[Records from a data source]
(** * TV-campaign optimization and scoring engine: shallow embedding

    The TypeScript utilities of the optimizer (status ladder, channel
    optimizer, timeband processing, district disaggregation, planner
    insights, cross-geography scores) are embedded as Rocq functions and
    the properties stated about them are proved below.

    Numbers.  A JavaScript [number] is modelled by [JS.number]: the three
    special values NaN, +Infinity, -Infinity and the finite values, the
    latter carried by exact rationals.  Comparisons, [Math.max],
    [Math.min], division by zero and the propagation of NaN follow
    ECMAScript.  The sign of zero is not modelled.  Finite results are
    exact, with one exception: the cut-off of [getProtectedChannels] is
    the ceiling of a product, which rounding can carry across a whole
    number, so that product and the quotient under it are rounded to
    binary64 ([JS.mul64], [JS.div64]).

    Strings are Stdlib strings (code units below 256), a JavaScript
    [Map] with string keys is a [gmap string _], optional fields are
    [option]s ([None] is [undefined]).

    Effects.  The modelled functions are pure and are embedded as
    functions.  [simpleHash] and [getChannelJitter] are embedded as
    programs as well ([Prog]), run in an explicit environment, so that
    their independence of that environment is a statement about them. *)

From Stdlib Require Import ZArith QArith Qpower Qround Qabs Lqa Lia Bool List String Ascii.
From Stdlib Require Import Sorted Permutation Qminmax.
From stdpp Require Import gmap strings.
Import ListNotations.

Declare Scope js_scope.
Delimit Scope js_scope with js.

(* ================================================================== *)
(** ** JavaScript numbers *)
(* ================================================================== *)

Module JS.

Local Open Scope Q_scope.

Inductive number : Type :=
  | NaN
  | PosInf
  | NegInf
  | Fin (q : Q).

Definition Qltb (a b : Q) : bool := negb (Qle_bool b a).

(** [x === y] on numbers. *)
Definition strict_eq (x y : number) : bool :=
  match x, y with
  | Fin a, Fin b => Qeq_bool a b
  | PosInf, PosInf => true
  | NegInf, NegInf => true
  | _, _ => false
  end.

(** [x < y]; every comparison with NaN is false. *)
Definition lt (x y : number) : bool :=
  match x, y with
  | NaN, _ => false
  | _, NaN => false
  | Fin a, Fin b => Qltb a b
  | _, NegInf => false
  | NegInf, _ => true
  | PosInf, _ => false
  | Fin _, PosInf => true
  end.

(** [x <= y]. *)
Definition le (x y : number) : bool :=
  match x, y with
  | NaN, _ => false
  | _, NaN => false
  | Fin a, Fin b => Qle_bool a b
  | NegInf, _ => true
  | _, PosInf => true
  | _, _ => false
  end.

Definition gt (x y : number) : bool := lt y x.
Definition ge (x y : number) : bool := le y x.

Definition neg (x : number) : number :=
  match x with
  | NaN => NaN
  | PosInf => NegInf
  | NegInf => PosInf
  | Fin a => Fin (- a)
  end.

Definition add (x y : number) : number :=
  match x, y with
  | NaN, _ => NaN
  | _, NaN => NaN
  | Fin a, Fin b => Fin (a + b)
  | PosInf, NegInf => NaN
  | NegInf, PosInf => NaN
  | PosInf, _ => PosInf
  | _, PosInf => PosInf
  | NegInf, _ => NegInf
  | _, NegInf => NegInf
  end.

Definition sub (x y : number) : number := add x (neg y).

(** The infinity carrying the sign of a comparison with zero; an
    infinity times zero is NaN. *)
Definition signed_inf (c : comparison) : number :=
  match c with
  | Lt => NegInf
  | Gt => PosInf
  | Eq => NaN
  end.

Definition mul (x y : number) : number :=
  match x, y with
  | NaN, _ => NaN
  | _, NaN => NaN
  | Fin a, Fin b => Fin (a * b)
  | PosInf, PosInf => PosInf
  | NegInf, NegInf => PosInf
  | PosInf, NegInf => NegInf
  | NegInf, PosInf => NegInf
  | PosInf, Fin a => signed_inf (a ?= 0)
  | Fin a, PosInf => signed_inf (a ?= 0)
  | NegInf, Fin a => signed_inf (CompOpp (a ?= 0))
  | Fin a, NegInf => signed_inf (CompOpp (a ?= 0))
  end.

(** Division: a finite non-zero value over zero is an infinity, zero
    over zero is NaN (the zero divisor is taken as +0). *)
Definition div (x y : number) : number :=
  match x, y with
  | NaN, _ => NaN
  | _, NaN => NaN
  | Fin a, Fin b => if Qeq_bool b 0 then signed_inf (a ?= 0) else Fin (a / b)
  | Fin _, _ => Fin 0
  | PosInf, Fin b => if Qltb b 0 then NegInf else PosInf
  | NegInf, Fin b => if Qltb b 0 then PosInf else NegInf
  | _, _ => NaN
  end.

Definition max2 (x y : number) : number :=
  match x, y with
  | NaN, _ => NaN
  | _, NaN => NaN
  | _, _ => if lt x y then y else x
  end.

Definition min2 (x y : number) : number :=
  match x, y with
  | NaN, _ => NaN
  | _, NaN => NaN
  | _, _ => if lt y x then y else x
  end.

(** [Math.max(...l)] and [Math.min(...l)]. *)
Definition Math_max (l : list number) : number := fold_left max2 l NegInf.
Definition Math_min (l : list number) : number := fold_left min2 l PosInf.

Definition Math_abs (x : number) : number :=
  match x with
  | NaN => NaN
  | PosInf => PosInf
  | NegInf => PosInf
  | Fin a => Fin (Qabs a)
  end.

Definition Math_ceil (x : number) : number :=
  match x with
  | Fin a => Fin (inject_Z (Qceiling a))
  | _ => x
  end.

(** *** Rounding to binary64 *)

(** [floor (log2 a)] for [a > 0]: the difference of the bit lengths of
    numerator and denominator, or one less. *)
Definition Qlog2 (a : Q) : Z :=
  let e := (Z.log2 (Qnum a) - Z.log2 (Zpos (Qden a)))%Z in
  if Qle_bool (2 ^ e) a then e else (e - 1)%Z.

(** The nearest integer, a tie going to the even one. *)
Definition round_half_even (u : Q) : Z :=
  let f := Qfloor u in
  match Qcompare (u - inject_Z f) (1 # 2) with
  | Lt => f
  | Gt => (f + 1)%Z
  | Eq => if Z.even f then f else (f + 1)%Z
  end.

(** The exponent of the last place of the binary64 values around
    [a > 0]: 52 places below the leading bit, and never below 2^-1074
    (the subnormal range). *)
Definition ulp_exponent (a : Q) : Z := Z.max (Qlog2 a - 52) (-1074).

(** [a > 0] rounded to a multiple of its last place. *)
Definition round_pos (a : Q) : Q :=
  inject_Z (round_half_even (a / 2 ^ ulp_exponent a)) * 2 ^ ulp_exponent a.

(** The binary64 value nearest to [q] (round to nearest, ties to even);
    a magnitude that rounds to 2^1024 or above overflows to an
    infinity. *)
Definition binary64 (q : Q) : number :=
  if Qeq_bool q 0 then Fin 0
  else
    let r := round_pos (Qabs q) in
    if Qle_bool (2 ^ 1024) r then (if Qltb q 0 then NegInf else PosInf)
    else Fin (if Qltb q 0 then - r else r).

Definition round64 (x : number) : number :=
  match x with
  | Fin q => binary64 q
  | _ => x
  end.

(** [x * y] and [x / y] as binary64 computes them from binary64
    operands: the exact result, rounded. *)
Definition mul64 (x y : number) : number := round64 (mul x y).
Definition div64 (x y : number) : number := round64 (div x y).

(** Truthiness of a number: false for NaN and for zero. *)
Definition truthy (x : number) : bool :=
  match x with
  | NaN => false
  | Fin a => negb (Qeq_bool a 0)
  | _ => true
  end.

(** [x || d] on an optional number field. *)
Definition or_default (o : option number) (d : number) : number :=
  match o with
  | Some x => if truthy x then x else d
  | None => d
  end.

(** [x || 0]. *)
Definition or_zero (o : option number) : number := or_default o (Fin 0).

(** [+(x.toFixed(d))]: the nearest multiple of 10^-d, ties to the
    larger magnitude; values of magnitude 1e21 and above are printed in
    exponent notation and read back unchanged. *)
Definition toFixed (d : nat) (x : number) : number :=
  match x with
  | Fin a =>
      if Qle_bool (inject_Z (10 ^ 21)%Z) (Qabs a) then Fin a
      else
        let scale := inject_Z (10 ^ Z.of_nat d)%Z in
        let n := Qfloor (Qabs a * scale + (1 # 2)) in
        Fin (inject_Z (if Qltb a 0 then (- n)%Z else n) / scale)
  | _ => x
  end.

(** [ToIntegerOrInfinity] followed by the clamping that
    [Array.prototype.slice(0, end)] applies to its end index. *)
Definition slice_end (len : nat) (e : number) : nat :=
  match e with
  | NaN => 0%nat
  | PosInf => len
  | NegInf => 0%nat
  | Fin a =>
      let k := if Qltb a 0 then Qceiling a else Qfloor a in
      if (k <? 0)%Z then Z.to_nat (Z.max (Z.of_nat len + k) 0)
      else Nat.min (Z.to_nat k) len
  end.

Definition slice0 {A} (l : list A) (e : number) : list A :=
  firstn (slice_end (length l) e) l.

(** An array length as a number. *)
Definition of_nat (n : nat) : number := Fin (inject_Z (Z.of_nat n)).
Definition of_Z (z : Z) : number := Fin (inject_Z z).

(** [Array.prototype.sort(cmp)]: the specified stable order, by
    insertion; [cmp a b > 0] moves [a] behind [b], a NaN result counts
    as zero. *)
Fixpoint insert_by {A} (cmp : A -> A -> number) (x : A) (l : list A) : list A :=
  match l with
  | [] => [x]
  | y :: l' => if gt (cmp x y) (Fin 0) then y :: insert_by cmp x l' else x :: l
  end.

Definition sort_by {A} (cmp : A -> A -> number) (l : list A) : list A :=
  fold_right (insert_by cmp) [] l.

(** [l.reduce((s, x) => s + f x, 0)]. *)
Definition sum_by {A} (f : A -> number) (l : list A) : number :=
  fold_left (fun s x => add s (f x)) l (Fin 0).

End JS.

Arguments JS.Fin q%_Q.
Notation "x === y" := (JS.strict_eq x y) (at level 70, no associativity) : js_scope.
Notation "x <? y" := (JS.lt x y) : js_scope.
Notation "x <=? y" := (JS.le x y) : js_scope.
Notation "x >? y" := (JS.gt x y) : js_scope.
Notation "x >=? y" := (JS.ge x y) : js_scope.
Notation "x + y" := (JS.add x y) : js_scope.
Notation "x - y" := (JS.sub x y) : js_scope.
Notation "x * y" := (JS.mul x y) : js_scope.
Notation "x / y" := (JS.div x y) : js_scope.

Import JS.

Local Open Scope string_scope.
Local Open Scope js_scope.

(* ================================================================== *)
(** ** Records (types/index.ts and the optimizer's own interface) *)
(* ================================================================== *)

(** A JavaScript object carries every property ever written to it, so
    each record below has the union of the fields that the modelled
    functions read or write; a field that is absent is [None]. *)

Inductive DaypartCategory : Type :=
  | non_prime
  | non_core_prime
  | core_prime.

Module Tb.
Record TimebandMetrics : Type := mk {
  timeband : string;
  brandAReach : number;
  brandAShare : number;
  brandAOTS : number;
  brandDReach : option number;
  luxReach : option number;
  brandEReach : option number;
  brandBReach : option number;
  brandCReach : option number;
  maxCompReach : number;
  gap : number;
  atcIndex : option number;
  isPrimetime : bool;
  daypartCategory : DaypartCategory
}.
End Tb.
Abbreviation TimebandMetrics := Tb.TimebandMetrics.

Module Ch.
Record ChannelRecord : Type := mk {
  channel : string;
  genre : string;
  brandAReach : number;
  maxCompReach : number;
  gap : number;
  channelShare : number;
  indexVsBaseline : number;
  indexVsCompetition : number;
  brandDReach : option number;
  luxReach : option number;
  brandEReach : option number;
  brandBReach : option number;
  brandCReach : option number;
  atcIndex : option number;
  optimizationType : option string;
  timebands : option (list TimebandMetrics);
  primetimeReach : option number;
  nonPrimetimeReach : option number;
  peakTimeband : option string;
  opportunityTimeband : option string
}.
End Ch.
Abbreviation ChannelRecord := Ch.ChannelRecord.

(* ================================================================== *)
(** ** Channel optimizer (optimization utilities) *)
(* ================================================================== *)

Inductive Recommendation : Type := INCREASE | MAINTAIN | ADD | DECREASE.
Inductive Priority : Type := HIGH | MEDIUM | LOW.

- [REQUIREMENT] Please copy the lines in the records above between the one holding "(** [x < y]; every" and the one holding "(** The infinity", inclusive, exactly and with no other line.

- [ANSWER FOR THE TASK]
(** [x < y]; every comparison with NaN is false. *)
Definition lt (x y : number) : bool :=
  match x, y with
  | NaN, _ => false
  | _, NaN => false
  | Fin a, Fin b => Qltb a b
  | _, NegInf => false
  | NegInf, _ => true
  | PosInf, _ => false
  | Fin _, PosInf => true
  end.

(** [x <= y]. *)
Definition le (x y : number) : bool :=
  match x, y with
  | NaN, _ => false
  | _, NaN => false
  | Fin a, Fin b => Qle_bool a b
  | NegInf, _ => true
  | _, PosInf => true
  | _, _ => false
  end.

Definition gt (x y : number) : bool := lt y x.
Definition ge (x y : number) : bool := le y x.

Definition neg (x : number) : number :=
  match x with
  | NaN => NaN
  | PosInf => NegInf
  | NegInf => PosInf
  | Fin a => Fin (- a)
  end.

Definition add (x y : number) : number :=
  match x, y with
  | NaN, _ => NaN
  | _, NaN => NaN
  | Fin a, Fin b => Fin (a + b)
  | PosInf, NegInf => NaN
  | NegInf, PosInf => NaN
  | PosInf, _ => PosInf
  | _, PosInf => PosInf
  | NegInf, _ => NegInf
  | _, NegInf => NegInf
  end.

Definition sub (x y : number) : number := add x (neg y).

(** The infinity carrying the sign of a comparison with zero; an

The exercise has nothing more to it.